Fenoglio respirò a larghi polmoni. Intanto il Negri proseguiva:

– …Insomma, debbo dirlo? Si tratta di una emissaria di Mazzini. Il signor Questore ha saputo che questa donna, una delle più terribili cospiratrici contro il governo, è venuta da Londra a Genova, e che ella doveva trovarsi appunto in una casa qui presso… Le nostre passeggiate debbono averla messa in sospetto di qualcosa, poichè una donna appunto (ed era certamente lei) è uscita dalla casa in discorso; ma, inseguita da noi, s'è ficcata nelle scale di questo palazzo…

– Ah diamine! – esclamò Roberto Fenoglio. – E adesso come farete a trovarla?

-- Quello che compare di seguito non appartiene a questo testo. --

Lemma disarm_books N discr s : bfd_ok N (now s) → bfd_ok N (now (bfd_echo_disarm discr s).1).
Proof.
  intros Hb. unfold bfd_echo_disarm. rewrite (bind_ok_ctl _ _ _ _ _ (hash_drop_ok _ _ _)).
  pose proof (hash_drop_now m_ECHO_TIMERS discr s) as En. set (s1 := (hash_drop m_ECHO_TIMERS discr s).1) in *.
  assert (bfd_ok N (now s1)) as Hb1 by (by rewrite En). clearbody s1. clear En Hb s.
  rewrite bind_dp. erewrite bind_ok_ctl by done. cbn [dp_ip_refs dp_echo_local set_echo_local].
  destruct (dp_echo_local (now s1) !! discr) as [a|] eqn:Ed; [|by apply book_forget].
  destruct (dp_ip_refs (now s1) !! a) as [r|] eqn:Er; [|by apply book_forget].
  assert (∀ B', (∀ b, addr_ok b → a ≠ b → ours (dp_bfd (now s1)) b → ours B' b) →
    (1 < r → ours (dp_bfd (now s1)) a → ours B' a) → _) as Hall
    by (intros B' H1' H2'; exact (book_disarm _ _ B' _ _ discr a r Hb1 Ed Er H1' H2')).
  destruct (Z.max 0 (r - 1) =? 0) eqn:Ez.
  - erewrite bind_ok_ctl by done. unfold bfd_ok. set (s2 := mkRun _ _).
    destruct (drop_local_books a s2) as [-> ->]. apply Hall.
    + intros b Hbo Hn Ho. apply ours_drop; [|done..]. by destruct (bo_range _ _ _ _ Hb1 _ _ Er).
    + apply Z.eqb_eq in Ez. lia.
  - by apply Hall.
Qed.
(* ===== verification/K8s.v ===== *)
(** * Kubernetes objects

    The fields of the API objects that [crates/cradle-k8s] reads, as the
    client library ([k8s-openapi]) presents them, and the names it gives an
    object ([kube::ResourceExt]).  Label sets are ordered maps of strings. *)

From S2P Require Import Prelude.
From S2P Require Import Control.

Abbreviation Labels := (gmap string string).

Record ObjectMeta := mkObjectMeta {
  md_name : option string; md_generate_name : option string; md_namespace : option string;
  md_labels : option Labels }.

(** [name_any], [namespace().unwrap_or_default()], [labels.unwrap_or_default()] *)
Definition name_any (m : ObjectMeta) : string :=
  default ""%string (match md_name m with Some n => Some n | None => md_generate_name m end).
Definition namespace_of (m : ObjectMeta) : string := default ""%string (md_namespace m).
Definition labels_or_empty (m : ObjectMeta) : Labels := default ∅ (md_labels m).

(** ** Pods and namespaces *)

Record ContainerPort := mkContainerPort { cport_name : option string; cport_container_port : Z }.
Record Container := mkContainer { ctr_ports : option (list ContainerPort) }.
Record PodStatus := mkPodStatus { pst_pod_ips : option (list string); pst_pod_ip : option string }.
Record Pod := mkPod {
  pod_metadata : ObjectMeta; pod_spec : option (list Container); pod_status : option PodStatus }.
Record Namespace := mkNamespace { nsp_metadata : ObjectMeta }.

Definition pod_ns (p : Pod) : string := namespace_of (pod_metadata p).
Definition labels_of (p : Pod) : Labels := labels_or_empty (pod_metadata p).

(** ** Network policies *)

Record SelectorRequirement := mkSelectorRequirement {
  rq_key : string; rq_operator : string; rq_values : option (list string) }.
Record LabelSelector := mkLabelSelector {
  sel_match_labels : option Labels; sel_match_expressions : option (list SelectorRequirement) }.

Record IPBlock := mkIPBlock { ipb_cidr : string; ipb_except : option (list string) }.
Record NetworkPolicyPeer := mkNetworkPolicyPeer {
  peer_ip_block : option IPBlock; peer_namespace_selector : option LabelSelector;
  peer_pod_selector : option LabelSelector }.

Inductive IntOrString : Type := IntPort (n : Z) | NamedPort (name : string).
Record NetworkPolicyPort := mkNetworkPolicyPort {
  npp_protocol : option string; npp_port : option IntOrString; npp_end_port : option Z }.

(** An ingress rule ([from], [ports]) or an egress rule ([to], [ports]). *)
Record NpRule := mkNpRule {
  npr_peers : option (list NetworkPolicyPeer); npr_ports : option (list NetworkPolicyPort) }.
Record NetworkPolicySpec := mkNetworkPolicySpec {
  nps_pod_selector : option LabelSelector; nps_ingress : option (list NpRule);
  nps_egress : option (list NpRule); nps_policy_types : option (list string) }.
Record NetworkPolicy := mkNetworkPolicy { np_metadata : ObjectMeta; np_spec : option NetworkPolicySpec }.

(** ** Services *)

Record ServicePort := mkServicePort {
  sp_name : option string; sp_port : Z; sp_protocol : option string; sp_node_port : option Z }.
Record ServiceSpec := mkServiceSpec {
  ss_type : option string; ss_cluster_ip : option string; ss_ports : option (list ServicePort);
  ss_session_affinity : option string }.
Record K8sService := mkK8sService { ksvc_metadata : ObjectMeta; ksvc_spec : option ServiceSpec }.

Record SliceEndpoint := mkSliceEndpoint { sle_addresses : list string; sle_ready : option bool }.
Record SlicePort := mkSlicePort { slp_name : option string; slp_protocol : option string; slp_port : option Z }.
Record EndpointSlice := mkEndpointSlice {
  sli_metadata : ObjectMeta; sli_address_type : string;
  sli_ports : option (list SlicePort); sli_endpoints : option (list SliceEndpoint) }.

(** ** Ordered collections

    The elements of a [BTreeSet] or of a vector that is sorted and rid of
    its duplicates. *)
Section sorted.
Context {A : Type} `{!EqDecision A} (leb : A → A → bool).
Definition leb_le (x y : A) : Prop := leb x y = true.
#[local] Instance leb_le_dec x y : Decision (leb_le x y).
Proof. unfold leb_le. apply _. Defined.
Definition sort_dedup (l : list A) : list A := merge_sort leb_le (remove_dups l).

Lemma elem_of_sort_dedup x l : x ∈ sort_dedup l ↔ x ∈ l.
Proof. unfold sort_dedup. by rewrite merge_sort_Permutation, elem_of_remove_dups. Qed.
Lemma NoDup_sort_dedup l : NoDup (sort_dedup l).
Proof. unfold sort_dedup. rewrite merge_sort_Permutation. apply NoDup_remove_dups. Qed.
End sorted.

Definition pair_leb (x y : Z * Z) : bool := (x.1 <? y.1) || ((x.1 =? y.1) && (x.2 <=? y.2)).
Definition str_pair_leb (x y : string * Z) : bool :=
  match String.compare x.1 y.1 with Lt => true | Eq => x.2 <=? y.2 | Gt => false end.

– Ella a quest'ora avrà potuto ridiscendere le scale! – si affrettò a soggiungere la signora.

– Sicuro! dice bene la signora Fenoglio! – gridò il Piccione, percuotendosi la fronte colla palma della mano. – Vedi che bestia siamo stati noi altri! Ma qui bisogna correre.

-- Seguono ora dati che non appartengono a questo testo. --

(* ===== verification/Agent.v ===== *)
(** * The Kubernetes agent ([crates/cradle-k8s/src/main.rs], [sync.rs])

    The services that Services and EndpointSlices account for, and what the
    agent asks of the daemon: the identities and policies of a reconcile
    ([push_policy]), and the difference between the programmed and the
    desired services ([apply]), the rounds of its tasks and its start.  The
    calls go through the control API of [Grpc]; the watches and the connection
    are the client libraries'. *)

From S2P Require Import Prelude.
From S2P Require Import Bpf.
From S2P Require Import MapRefs.
From S2P Require Import L7.
From S2P Require Import Control.
From S2P Require Import Text.
From S2P Require Import Pb.
From S2P Require Import Grpc.
From S2P Require Import IpText.
From S2P Require Import K8s.
From S2P Require Import NetPol.
From S2P Require Import Cni.

(** * Service synchronisation ([crates/cradle-k8s/src/sync.rs])

    The services the data plane should hold, computed from the Service and
    EndpointSlice objects. *)

(** (VIP, port, IP protocol) *)
Abbreviation SvcKey := (bytes * Z * Z)%type.
Record Svc := mkSvc { svc_backends : gset (bytes * Z); svc_affinity : bool }.
#[global] Instance Svc_eq_dec : EqDecision Svc.
Proof. solve_decision. Defined.
Abbreviation Desired := (gmap SvcKey Svc).

(** The orders of [BTreeMap<Key, _>] and [BTreeSet<(Ipv4Addr, u16)>]. *)
Definition key_rank (k : SvcKey) : Z := (of_be k.1.1 * 2 ^ 16 + k.1.2) * 2 ^ 8 + k.2.
Definition backend_leb (a b : bytes * Z) : bool := of_be a.1 * 2 ^ 16 + a.2 <=? of_be b.1 * 2 ^ 16 + b.2.
Definition backend_list (s : Svc) : list (bytes * Z) := sort_dedup backend_leb (elements (svc_backends s)).
Definition key_leb (a b : SvcKey) : bool := key_rank a <=? key_rank b.
Definition key_list (keys : list SvcKey) : list SvcKey := sort_dedup key_leb keys.
Definition desired_keys (d : Desired) : list SvcKey := key_list (map_to_list d).*1.

Definition proto_str (proto : Z) : string := if proto =? 17 then "udp" else "tcp".

Definition svc_id (key : SvcKey) : Z :=
  let '(vip, port, proto) := key in
  Z.max (fnv1a32 (string_bytes (show_ipv4 vip +:+ ":" +:+ show_number 5 10 port +:+ "/" +:+ show_number 3 10 proto))) 1.

Definition svc_proto (p : option string) : option Z :=
  let p := default "TCP"%string p in
  if bool_decide (p = "TCP"%string) then Some 6 else if bool_decide (p = "UDP"%string) then Some 17 else None.
Definition name_eq (a b : option string) : bool := bool_decide (default ""%string a = default ""%string b).

(** [u16::try_from(n).ok()] *)
Definition u16_of (n : Z) : option Z := if bool_decide (in_range 16 n) then Some n else None.

(** The slices of a service. *)
Definition slice_of (ns name : string) (s : EndpointSlice) : bool :=
  bool_decide (md_namespace (sli_metadata s) = Some ns) && bool_decide (sli_address_type s = "IPv4"%string) &&
  bool_decide (labels_or_empty (sli_metadata s) !! "kubernetes.io/service-name"%string = Some name).

Definition slice_target (sp : ServicePort) (proto : Z) (s : EndpointSlice) : option Z :=
  ep ← first_some (λ ep, if name_eq (slp_name ep) (sp_name sp) && bool_decide (svc_proto (slp_protocol ep) = Some proto)
                         then Some ep else None) (default [] (sli_ports s));
  p ← slp_port ep;
  u16_of p.
Definition slice_backends (sp : ServicePort) (proto : Z) (s : EndpointSlice) : list (bytes * Z) :=
  match slice_target sp proto s with
  | None => []
  | Some target =>
      ep ← default [] (sli_endpoints s);
      if bool_decide (sle_ready ep = Some false) then [] else
      (λ ip, (ip, target)) <$> omap parse_ipv4 (sle_addresses ep)
  end.

Definition service_port_step (slices : list EndpointSlice) (node_ip : option bytes) (vip : bytes) (affinity : bool)
    (out : Desired) (sp : ServicePort) : Desired :=
  match svc_proto (sp_protocol sp), u16_of (sp_port sp) with
  | Some proto, Some port =>
      if port =? 0 then out else
      let backends : gset (bytes * Z) := list_to_set (s ← slices; slice_backends sp proto s) in
      if bool_decide (backends = ∅) then out else
      let svc := mkSvc backends affinity in
      let out := match node_ip, u16_of (default 0 (sp_node_port sp)) with
                 | Some node, Some np => if np =? 0 then out else <[(node, np, proto) := svc]> out
                 | _, _ => out
                 end in
      <[(vip, port, proto) := svc]> out
  | _, _ => out
  end.

(** [None]: headless, external or without a usable address. *)
Definition service_vip (spec : ServiceSpec) : option bytes :=
  if bool_decide (ss_type spec = Some "ExternalName"%string) then None else
  ip ← ss_cluster_ip spec;
  if bool_decide (ip = "None"%string) || bool_decide (ip = ""%string) then None else parse_ipv4 ip.

Definition service_step (slices : list EndpointSlice) (node_ip : option bytes) (out : Desired) (svc : K8sService) : Desired :=
  match ksvc_spec svc with
  | None => out
  | Some spec =>
      match service_vip spec with
      | None => out
      | Some vip =>
          let ns := default "default"%string (md_namespace (ksvc_metadata svc)) in
          let name := default ""%string (md_name (ksvc_metadata svc)) in
          let mine := filter (λ s, slice_of ns name s = true) slices in
          let affinity := bool_decide (ss_session_affinity spec = Some "ClientIP"%string) in
          foldl (service_port_step mine node_ip vip affinity) out (default [] (ss_ports spec))
      end
  end.

Definition build_desired (services : list K8sService) (slices : list EndpointSlice) (node_ip : option bytes) : Desired :=
  foldl (service_step slices node_ip) ∅ services.

(** * What the agent asks of the daemon ([main.rs]) *)

(** ** The policy of one endpoint *)

(** The Cilium rules on top of the translated ones. *)
Definition merge_cnp (policy : pb_EndpointPolicy) (er : EndpointRules) : pb_EndpointPolicy :=
  let enforce := EndpointPolicy_enforce policy in
  let enforce_egress := EndpointPolicy_enforce_egress policy in
  mk_pb_EndpointPolicy (EndpointPolicy_host_if policy) (EndpointPolicy_pod_namespace policy) (EndpointPolicy_pod_name policy)
    (enforce || er_any_in er)
    (EndpointPolicy_rules policy ++
       (if er_any_in er then (if enforce then [] else [host_rule]) ++ er_ingress er else []))
    (enforce_egress || er_any_eg er)
    (EndpointPolicy_egress_rules policy ++
       (if er_any_eg er then (if enforce_egress then [] else [host_rule]) ++ er_egress er else []))
    (EndpointPolicy_audit policy) (EndpointPolicy_l7 policy ++ er_l7 er).

(** [--policy-enforcement] *)
Definition apply_mode (mode : string) (policy : pb_EndpointPolicy) : pb_EndpointPolicy :=
  let with_rules (enforce enforce_egress : bool) rules egress_rules :=
    mk_pb_EndpointPolicy (EndpointPolicy_host_if policy) (EndpointPolicy_pod_namespace policy)
      (EndpointPolicy_pod_name policy) enforce rules enforce_egress egress_rules
      (EndpointPolicy_audit policy) (EndpointPolicy_l7 policy) in
  if bool_decide (mode = "never"%string) then with_rules false false [] []
  else if bool_decide (mode = "always"%string) && negb (EndpointPolicy_enforce policy)
          && negb (EndpointPolicy_enforce_egress policy) then with_rules true true [host_rule] [host_rule]
  else policy.

Record Cluster := mkCluster {
  cl_pods : list Pod; cl_namespaces : list Namespace; cl_policies : list NetworkPolicy; cl_cnps : list Cnp }.

Definition agent_policy (mode : string) (alloc : Alloc) (cl : Cluster) (ep : pb_CniEndpoint) : pb_EndpointPolicy :=
  let policy := endpoint_policy ep (cl_policies cl) (cl_pods cl) (cl_namespaces cl) alloc in
  let pod_labels := from_option labels_of ∅ (find_pod (CniEndpoint_pod_namespace ep) (CniEndpoint_pod_name ep) (cl_pods cl)) in
  apply_mode mode (merge_cnp policy
    (endpoint_rules (cl_cnps cl) (CniEndpoint_pod_namespace ep) pod_labels (cl_pods cl) alloc)).

(** ** Services *)

Definition service_request (key : SvcKey) (svc : Svc) : pb_Service :=
  let '(vip, port, proto) := key in
  mk_pb_Service (svc_id key) (show_ipv4 vip) port (proto_str proto)
    ((λ b : bytes * Z, mk_pb_Backend (show_ipv4 b.1) b.2) <$> backend_list svc) (svc_affinity svc).
Definition service_del_request (key : SvcKey) : pb_ServiceDel :=
  let '(vip, port, proto) := key in mk_pb_ServiceDel (show_ipv4 vip) port (proto_str proto).

Section agent.
Context `{HostOps} `{Regex} `{MapSys}.

(** The agent's side of a task: the daemon, and what it remembers. *)
Definition rpc {S A} (m : M Control Status A) : M (Control * S) Status A := λ '(c, s),
  let '(c, r) := m c in ((c, s), r).
Definition remember {S} (f : S → S) : M (Control * S) Status unit := modify (λ '(c, s), (c, f s)).
Definition each_of {S A} (f : A → M (Control * S) Status unit) (l : list A) : M (Control * S) Status unit :=
  mfold (λ _ x, f x) l tt.

(** The state of the policy task: the CIDR bindings pushed last. *)
Abbreviation PolicyTask := (M (Control * list (string * Z)) Status).

Definition push_identity (b : string * Z) : PolicyTask unit := rpc (rpc_set_identity (mk_pb_Identity b.1 b.2 0)).
Definition push_cidr (del : bool) (b : string * Z) : PolicyTask unit :=
  rpc (rpc_set_cidr_identity (mk_pb_CidrIdentity b.1 b.2 del 0)).
Definition push_endpoint (mode : string) (alloc : Alloc) (cl : Cluster) (ep : pb_CniEndpoint) : PolicyTask unit :=
  if bool_decide (CniEndpoint_pod_name ep = ""%string) then mret tt else
  rpc (rpc_set_endpoint_policy (agent_policy mode alloc cl ep)).

Definition push_policy (mode : string) (alloc : Alloc) (cl : Cluster) (endpoints : list pb_CniEndpoint) : PolicyTask unit :=
  _ ← each_of push_identity (identities (cl_pods cl) alloc);
  let cidrs := cidr_bindings (cl_policies cl) in
  _ ← each_of (push_cidr false) cidrs;
  s ← get;
  _ ← each_of (push_cidr true) (filter (λ b, b.1 ∉ cidrs.*1) s.2);
  _ ← remember (λ _, cidrs);
  each_of (push_endpoint mode alloc cl) endpoints.

(** The state of the service task: what is programmed. *)
Abbreviation ServiceTask := (M (Control * Desired) Status).

Definition push_service (desired : Desired) (key : SvcKey) : ServiceTask unit :=
  s ← get;
  match desired !! key with
  | None => mret tt
  | Some svc =>
      if bool_decide (s.2 !! key = Some svc) then mret tt else
      _ ← rpc (rpc_add_service (service_request key svc));
      remember <[key := svc]>
  end.
Definition drop_service (key : SvcKey) : ServiceTask unit :=
  _ ← rpc (rpc_del_service (service_del_request key));
  remember (delete key).

Definition stale_keys (programmed desired : Desired) : list SvcKey :=
  key_list (filter (λ k, desired !! k = None) (map_to_list programmed).*1).
Definition apply_services (desired : Desired) : ServiceTask unit :=
  _ ← each_of (push_service desired) (desired_keys desired);
  s ← get;
  each_of drop_service (stale_keys s.2 desired).

(** One round of the task.  A resync forgets what is programmed first; a
    failed listing ([None]) ends the round, and a failed call is retried in
    the next one. *)
Definition service_round (resync : bool) (listed : option (list K8sService * list EndpointSlice)) (node_ip : option bytes)
    : ServiceTask unit :=
  _ ← (if resync then remember (λ _, ∅) else mret tt);
  match listed with
  | None => mret tt
  | Some (svcs, slices) => _ ← catch (apply_services (build_desired svcs slices node_ip)); mret tt
  end.

(** One round of the policy task: what the API server listed ([None]: the
    listing failed), the identities it holds and accepts, the Cilium policies
    as read.  Without identities the agent falls back on hashes, without
    Cilium policies on none.  The answer is whether the connection to the
    daemon is kept for the next round. *)
Definition policy_round (mode : string) (listed : option (list Pod * list Namespace * list NetworkPolicy))
    (connected reachable : bool) (created : nat → bool) (cids : option (list Cid)) (cnps ccnps : option (list Cnp))
    : PolicyTask bool :=
  match listed with
  | None => mret connected
  | Some (pl, nl, npl) =>
      if negb connected && negb reachable then mret false else
      let alloc := match cids with Some items => ensure_identities created items pl | None => ∅ end in
      let cnps := default [] cnps ++ default [] ccnps in
      endpoints ← catch (rpc rpc_list_endpoints);
      match endpoints with
      | None => mret false
      | Some eps => r ← catch (push_policy mode alloc (mkCluster pl nl npl cnps) eps); mret (bool_decide (is_Some r))
      end
  end.
End agent.

(** ** The start *)

Definition connect_uri (ep : string) : string :=
  if starts_with "unix:" ep then ep else "http://" +:+ default ep (strip_prefix "tcp:" ep).

Record AgentArgs := mkAgentArgs {
  aa_grpc : string; aa_write_cni_conf : option string; aa_node_name : option string; aa_cni_grpc : option string;
  aa_resync_secs : Z; aa_publish_crds : bool; aa_gc_identities : bool; aa_enforce_policy : bool;
  aa_policy_enforcement : string }.

Inductive AgentTask : Type :=
| RenderCniConf (node path grpc : string)
| PublishCrds (node grpc : string) (gc_identities : bool)
| PolicyTaskOf (grpc mode : string)
| ServiceSync (grpc : string) (resync_secs : Z) (node_name : option string).

(** The tasks the agent runs; [None] when one of them needs the node's name
    and there is none. *)
Definition agent_tasks (args : AgentArgs) : option (list AgentTask) :=
  render ← match aa_write_cni_conf args with
           | None => Some []
           | Some path =>
               node ← aa_node_name args;
               Some [RenderCniConf node path (default (aa_grpc args) (aa_cni_grpc args))]
           end;
  crds ← (if aa_publish_crds args then
            node ← aa_node_name args; Some [PublishCrds node (aa_grpc args) (aa_gc_identities args)]
          else Some []);
  Some (render ++ crds ++
        (if aa_enforce_policy args then [PolicyTaskOf (aa_grpc args) (aa_policy_enforcement args)] else []) ++
        [ServiceSync (aa_grpc args) (aa_resync_secs args) (aa_node_name args)]).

– Non tanta fretta! – interruppe ella sorridendo. – A quest'ora ella ha potuto andare molto lunge, e come vorreste trovarla! Gli è un colpo fallito, al quale non si rimedia, e sarà meglio vi ricordiate che il mio Roberto vi ha pregato di fermarvi ancora pochi minuti per berne un bicchiere.

– La signora ha ragione! – disse il Negri con aria melanconica. – Ora, poichè la ci è sfuggita, beviamo.

– Signor avvocato, – ripigliò il sergente Piccione, – beveremo alla salute della sua signora moglie, che è tanto gentile quanto bella. Scusi, signora, il complimento, compatisca; siamo gente alla buona… —

Intanto Roberto Fenoglio era andato in una camera vicina e ne tornava con una bottiglia di Sciampagna, che fu sollecito a sturare per quei due ragguardevoli personaggi.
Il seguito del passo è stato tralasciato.